Scan the entries below for lines holding "replace". Give the number of such lines alone.

Stored items
# # # # #

(* ===== verification/LinkedList.v ===== *)
(** * LinkedList: the singly linked queue of [ftpclient/list.h]

    The nodes live in a heap; [struct List] holds a head pointer, a tail
    pointer and an [unsigned int] size.  [remove_front] leaves the tail
    pointer alone, so that it dangles once the list is empty: the
    representation predicate constrains it for a non-empty list only. *)
From S2P Require Import Prelude CMonad Queue.

Abbreviation loc := positive.

(** [struct ListNode]; [None] is the null pointer. *)
Record ListNode (D : Type) : Type := mkNode { next : option loc; data : D }.
Arguments mkNode {D} next data.
Arguments next {D}.
Arguments data {D}.

(** [struct List]. *)
Record List : Type := mkList { head : option loc; tail : option loc; size : Z }.

(** The nodes on the heap, and the list the functions get: [None] when they
    are called with a null pointer. *)
Record lmem (D : Type) : Type := mkMem { nodes : gmap loc (ListNode D); lst : option List }.
Arguments mkMem {D} nodes lst.
Arguments nodes {D}.
Arguments lst {D}.

Section list_h.
Context {D : Type}.
Implicit Types (m : lmem D) (h : gmap loc (ListNode D)) (d : D).

(** [ok] is whether the [malloc] of the node succeeds; a successful one
    returns an address that is not in use. *)
Definition add_to_list (ok : bool) (d : D) : M (lmem D) Z := λ m,
  match lst m with
  | None => (Ok 1, m)
  | Some l =>
      if ok then
        let n := fresh (dom (nodes m)) in
        let h := <[n := mkNode None d]> (nodes m) in
        match head l with
        | None => (Ok 0, mkMem h (Some (mkList (Some n) (Some n) 1)))
        | Some _ =>
            match tail l with
            | None => (Stop (SCrash NullDeref), m)
            | Some t =>
                match h !! t with
                | None => (Stop (SCrash DanglingPointer), m)
                | Some tn =>
                    (Ok 0, mkMem (<[t := mkNode (Some n) (data tn)]> h)
                             (Some (mkList (head l) (Some n) (u32 (size l + 1)))))
                end
            end
        end
      else (Ok 1, m)
  end.

Definition init_list : M (lmem D) unit := λ m,
  match lst m with
  | None => (Ok tt, m)
  | Some _ => (Ok tt, mkMem (nodes m) (Some (mkList None None 0)))
  end.

Definition remove_front : M (lmem D) unit := λ m,
  match lst m with
  | None => (Ok tt, m)
  | Some l =>
      match head l with
      | None => (Ok tt, m)
      | Some f =>
          match nodes m !! f with
          | None => (Stop (SCrash DanglingPointer), m)
          | Some fn =>
              (Ok tt, mkMem (delete f (nodes m))
                        (Some (mkList (next fn) (tail l) (u32 (size l - 1)))))
          end
      end
  end.

(** [list->head == NULL], [list->size], [list->head->data] and
    [list->tail->data], as the callers write them. *)
Definition get_list : M (lmem D) List := l ← gets lst; defined NullDeref l.

Definition deref (p : option loc) : M (lmem D) (ListNode D) :=
  p ← defined NullDeref p;
  h ← gets nodes;
  defined DanglingPointer (h !! p).

Definition head_is_null : M (lmem D) bool :=
  l ← get_list; mret (bool_decide (head l = None)).
Definition list_size : M (lmem D) Z := l ← get_list; mret (size l).
Definition head_data : M (lmem D) D :=
  l ← get_list; n ← deref (head l); mret (data n).
Definition tail_data : M (lmem D) D :=
  l ← get_list; n ← deref (tail l); mret (data n).

(** [for (n = list->head; n != NULL; n = n->next)]: the data visited.
    No node is visited twice, so the number of nodes bounds the loop. *)
Fixpoint visit (fuel : nat) (p : option loc) : M (lmem D) (list D) :=
  match p with
  | None => mret []
  | Some _ =>
      match fuel with
      | O => halt SFuel
      | S fuel => n ← deref p; xs ← visit fuel (next n); mret (data n :: xs)
      end
  end.

Definition walk : M (lmem D) (list D) :=
  l ← get_list; h ← gets nodes; visit (map_size h) (head l).

(** ** Representation

    [chain h ls xs]: the nodes at [ls] hold [xs] and each points to the
    next. *)
Definition chain h (ls : list loc) (xs : list D) : Prop :=
  length ls = length xs ∧
  ∀ i p x, ls !! i = Some p → xs !! i = Some x → h !! p = Some (mkNode (ls !! S i) x).

Definition list_rep m (xs : list D) : Prop :=
  ∃ l ls, lst m = Some l ∧ NoDup ls ∧ dom (nodes m) = list_to_set ls ∧
    chain (nodes m) ls xs ∧ head l = ls !! O ∧
    (ls ≠ [] → tail l = last ls) ∧ size l = u32 (Z.of_nat (length xs)).

Lemma chain_cons h p ls x xs :
  chain h (p :: ls) (x :: xs) → h !! p = Some (mkNode (ls !! O) x) ∧ chain h ls xs.
Proof.
  intros [Hl Hc]. split; [by apply (Hc O)|]. split; [by injection Hl|].
  intros i q y Hq Hy. by apply (Hc (S i)).
Qed.

Lemma chain_frame h h' ls xs :
  (∀ p, p ∈ ls → h' !! p = h !! p) → chain h ls xs → chain h' ls xs.
Proof.
  intros Hf [Hl Hc]. split; [done|]. intros i p x Hp Hx.
  rewrite Hf by (by eapply list_elem_of_lookup_2). eauto.
Qed.

Lemma chain_snoc h ls xs t n d tn :
  NoDup ls → n ∉ ls → last ls = Some t → h !! t = Some tn → chain h ls xs →
  chain (<[t := mkNode (Some n) (data tn)]> (<[n := mkNode None d]> h))
    (ls ++ [n]) (xs ++ [d]).
Proof.
  intros Hnd Hn Ht Htn [Hl Hc].
  rewrite last_lookup in Ht.
  assert (t ∈ ls) as Hin by by eapply list_elem_of_lookup_2.
  split; [rewrite !length_app; cbn; lia|]. intros i p x Hp Hx.
  destruct (decide (i < length ls)%nat) as [Hi|Hi].
  - rewrite lookup_app_l in Hp by lia. rewrite lookup_app_l in Hx by lia.
    pose proof (Hc i p x Hp Hx) as Hpx.
    assert (p ≠ n) by (intros ->; apply Hn; by eapply list_elem_of_lookup_2).
    destruct (decide (S i = length ls)) as [Hlast|Hlast].
    + replace (pred (length ls)) with i in Ht by lia. simplify_eq.
      rewrite lookup_insert_eq, lookup_app_r by lia.
      by replace (S i - length ls)%nat with O by lia.
    + assert (p ≠ t) by (intros ->; pose proof (NoDup_lookup _ _ _ _ Hnd Hp Ht); lia).
      rewrite !lookup_insert_ne by done. rewrite lookup_app_l by lia. done.
  - assert (i = length ls) as ->.
    { apply lookup_lt_Some in Hp. rewrite length_app in Hp. cbn in Hp. lia. }
    rewrite lookup_app_r, Nat.sub_diag in Hp by lia. cbn in Hp.
    rewrite Hl, lookup_app_r, Nat.sub_diag in Hx by lia. cbn in Hx. simplify_eq.
    rewrite lookup_insert_ne by congruence. rewrite lookup_insert_eq.
    by rewrite lookup_ge_None_2 by (rewrite length_app; cbn; lia).
Qed.

Lemma visit_chain h l ls xs fuel :
  chain h ls xs → (length xs ≤ fuel)%nat →
  visit fuel (ls !! O) (mkMem h l) = (Ok xs, mkMem h l).
Proof.
  revert ls fuel. induction xs as [|x xs IH]; intros [|p ls] fuel Hc Hf;
    try (by destruct Hc). 1: by destruct fuel.
  destruct fuel as [|fuel]; [cbn in Hf; lia|].
  apply chain_cons in Hc as [Hp Hc]. cbn.
  unfold deref, defined, gets, crash, halt, mbind, M_bind, mret, M_ret. cbn.
  rewrite Hp. cbn. rewrite IH; [done|done|cbn in Hf; lia].
Qed.
End list_h.

(** ** The operations implement the queue of their contents *)
Section refinement.
Context {D : Type}.
Implicit Types (m : lmem D) (xs : list D).

Ltac open_rep H :=
  let l := fresh "l" in let ls := fresh "ls" in
  destruct H as (l & ls & Hlst & Hnd & Hdom & Hc & Hh & Ht & Hs).

Lemma list_rep_init (junk : List) :
  (init_list (mkMem (D := D) ∅ (Some junk))).1 = Ok tt ∧
  list_rep (init_list (mkMem (D := D) ∅ (Some junk))).2 [].
Proof.
  split; [done|]. eexists _, []. cbn. repeat split; try done. constructor.
Qed.

Lemma list_rep_add m xs d :
  list_rep m xs →
  ∃ m', add_to_list true d m = (Ok 0, m') ∧ list_rep m' (xs ++ [d]).
Proof.
  intros Hrep. open_rep Hrep. unfold add_to_list. rewrite Hlst.
  set (n := fresh (dom (nodes m))).
  assert (n ∉ dom (nodes m)) as Hn by apply is_fresh.
  destruct ls as [|p ls].
  - rewrite Hh. destruct Hc as [Hl _]. destruct xs; [|done].
    eexists. split; [done|]. eexists _, [n]. cbn.
    repeat split; try done; [apply NoDup_singleton|rewrite dom_insert_L; set_solver|].
    intros [|i] q x; cbn; [|done]. intros [= <-] [= <-]. by rewrite lookup_insert_eq.
  - rewrite Hh. cbn [lookup list_lookup].
    assert (n ∉ p :: ls) as Hn' by (rewrite Hdom in Hn; set_solver).
    rewrite Ht by done.
    destruct (last (p :: ls)) as [t|] eqn:El; [|by apply last_None in El].
    assert (t ∈ p :: ls) as Hin by by apply last_Some_elem_of.
    assert (is_Some (nodes m !! t)) as [tn Htn]
      by (apply elem_of_dom; rewrite Hdom; set_solver).
    rewrite lookup_insert_ne by (by intros ->). rewrite Htn.
    eexists. split; [done|]. eexists _, ((p :: ls) ++ [n]). cbn [nodes lst head tail size].
    repeat split.
    + apply NoDup_app. split; [done|]. split; [set_solver|apply NoDup_singleton].
    + rewrite !dom_insert_L, Hdom. set_solver.
    + by eapply (chain_snoc _ _ xs).
    + by eapply (chain_snoc _ _ xs).
    + intros _. by rewrite last_snoc.
    + rewrite Hs, length_app. cbn. unfold u32. lia.
Qed.

Lemma list_rep_add_fail m xs d : list_rep m xs → add_to_list false d m = (Ok 1, m).
Proof. intros Hrep. open_rep Hrep. unfold add_to_list. by rewrite Hlst. Qed.

Lemma list_rep_remove m xs :
  list_rep m xs →
  ∃ m', remove_front m = (Ok tt, m') ∧ list_rep m' (list.tail xs).
Proof.
  intros Hrep. pose proof Hrep as Hrep0. open_rep Hrep.
  unfold remove_front. rewrite Hlst, Hh.
  destruct ls as [|p ls]; cbn [lookup list_lookup].
  { destruct Hc as [Hl _]. destruct xs; [|done]. by exists m. }
  destruct xs as [|x xs]; [by destruct Hc|].
  pose proof (chain_cons _ _ _ _ _ Hc) as [Hp Hc']. rewrite Hp.
  apply NoDup_cons in Hnd as [Hnp Hnd].
  eexists. split; [done|]. eexists _, ls. cbn [nodes lst head tail size list.tail].
  repeat split; try done.
  - rewrite dom_delete_L, Hdom. set_solver.
  - by destruct Hc'.
  - eapply (chain_frame (nodes m)); [|done]. intros q Hq.
    rewrite lookup_delete_ne; [done|]. by intros ->.
  - intros Hne. rewrite Ht by done. by destruct ls.
  - rewrite Hs. cbn [length size]. unfold u32. lia.
Qed.

Lemma list_rep_get m xs (A : Type) (f : List → M (lmem D) A) :
  list_rep m xs → ∃ l, lst m = Some l ∧ (get_list ≫= f) m = f l m.
Proof.
  intros Hrep. open_rep Hrep. exists l. split; [done|].
  unfold get_list, gets, defined, mbind, M_bind. cbn. by rewrite Hlst.
Qed.

Lemma deref_ok m p n : nodes m !! p = Some n → deref (Some p) m = (Ok n, m).
Proof.
  intros Hp. unfold deref, gets, defined, mbind, M_bind, mret, M_ret. cbn. by rewrite Hp.
Qed.

Lemma list_rep_is_null m xs :
  list_rep m xs → head_is_null m = (Ok (bool_decide (xs = [])), m).
Proof.
  intros Hrep. unfold head_is_null.
  destruct (list_rep_get m xs bool (λ l, mret (bool_decide (head l = None))) Hrep)
    as (l' & Hl' & ->).
  open_rep Hrep. simplify_eq. unfold mret, M_ret. rewrite Hh. do 2 f_equal.
  destruct Hc as [Hl _]. by destruct ls, xs.
Qed.

Lemma list_rep_size m xs :
  list_rep m xs → list_size m = (Ok (u32 (Z.of_nat (length xs))), m).
Proof.
  intros Hrep. unfold list_size.
  destruct (list_rep_get m xs Z (λ l, mret (size l)) Hrep) as (l' & Hl' & ->).
  open_rep Hrep. simplify_eq. unfold mret, M_ret. by rewrite Hs.
Qed.

Lemma list_rep_head m x xs : list_rep m (x :: xs) → head_data m = (Ok x, m).
Proof.
  intros Hrep. unfold head_data.
  destruct (list_rep_get m (x :: xs) D (λ l, n ← deref (head l); mret (data n)) Hrep)
    as (l' & Hl' & ->).
  open_rep Hrep. simplify_eq. rewrite Hh.
  destruct ls as [|p ls]; [by destruct Hc|].
  apply chain_cons in Hc as [Hp _]. cbn [lookup list_lookup].
  unfold mbind, M_bind. by rewrite (deref_ok _ _ _ Hp).
Qed.

Lemma list_rep_tail m x xs : list_rep m (xs ++ [x]) → tail_data m = (Ok x, m).
Proof.
  intros Hrep. unfold tail_data.
  destruct (list_rep_get m _ D (λ l, n ← deref (tail l); mret (data n)) Hrep)
    as (l' & Hl' & ->).
  open_rep Hrep. simplify_eq. destruct Hc as [Hl Hc]. rewrite length_app in Hl. cbn in Hl.
  destruct (last ls) as [t|] eqn:El; [|apply last_None in El as ->; cbn in Hl; lia].
  assert (ls ≠ []) as Hne by (intros ->; done). rewrite Ht by done.
  rewrite last_lookup in El.
  assert (nodes m !! t = Some (mkNode (ls !! S (pred (length ls))) x)) as Hx.
  { apply (Hc (pred (length ls))); [done|].
    rewrite lookup_app_r by lia. by replace (_ - _)%nat with O by lia. }
  unfold mbind, M_bind. by rewrite (deref_ok _ _ _ Hx).
Qed.

Lemma list_rep_walk m xs : list_rep m xs → walk m = (Ok xs, m).
Proof.
  intros Hrep. unfold walk.
  destruct (list_rep_get m xs _ (λ l, h ← gets nodes; visit (map_size h) (head l)) Hrep)
    as (l' & Hl' & ->).
  open_rep Hrep. simplify_eq. unfold mbind, M_bind, gets. rewrite Hh.
  destruct m as [h o]. cbn in *. apply visit_chain; [done|].
  destruct Hc as [Hl _]. rewrite <- Hl, <- (size_list_to_set (C := gset loc) ls) by done.
  rewrite <- Hdom, size_dom. done.
Qed.

(** What [malloc] leaves in the list structure before [init_list]. *)
Definition uninit_list : List := mkList (Some 1%positive) (Some 1%positive) 4294967295.

#[export] Instance list_queue_ops : QueueOps (lmem D) D := {|
  q_create ok := (init_list (mkMem ∅ (if ok then Some uninit_list else None))).2;
  q_add := add_to_list;
  q_remove_front := remove_front;
  q_is_empty := head_is_null;
  q_size := list_size;
  q_head := head_data;
  q_tail := tail_data;
  q_walk := walk;
|}.

#[export] Instance list_queue_laws : QueueLaws (lmem D) D := {|
  q_rep := list_rep;
  q_create_ok := proj2 (list_rep_init uninit_list);
  q_add_ok := list_rep_add;
  q_add_fail := list_rep_add_fail;
  q_remove_front_ok := list_rep_remove;
  q_is_empty_ok := list_rep_is_null;
  q_size_ok := list_rep_size;
  q_head_ok := list_rep_head;
  q_tail_ok := list_rep_tail;
  q_walk_ok := list_rep_walk;
|}.
End refinement.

# # # # #

Answer area
3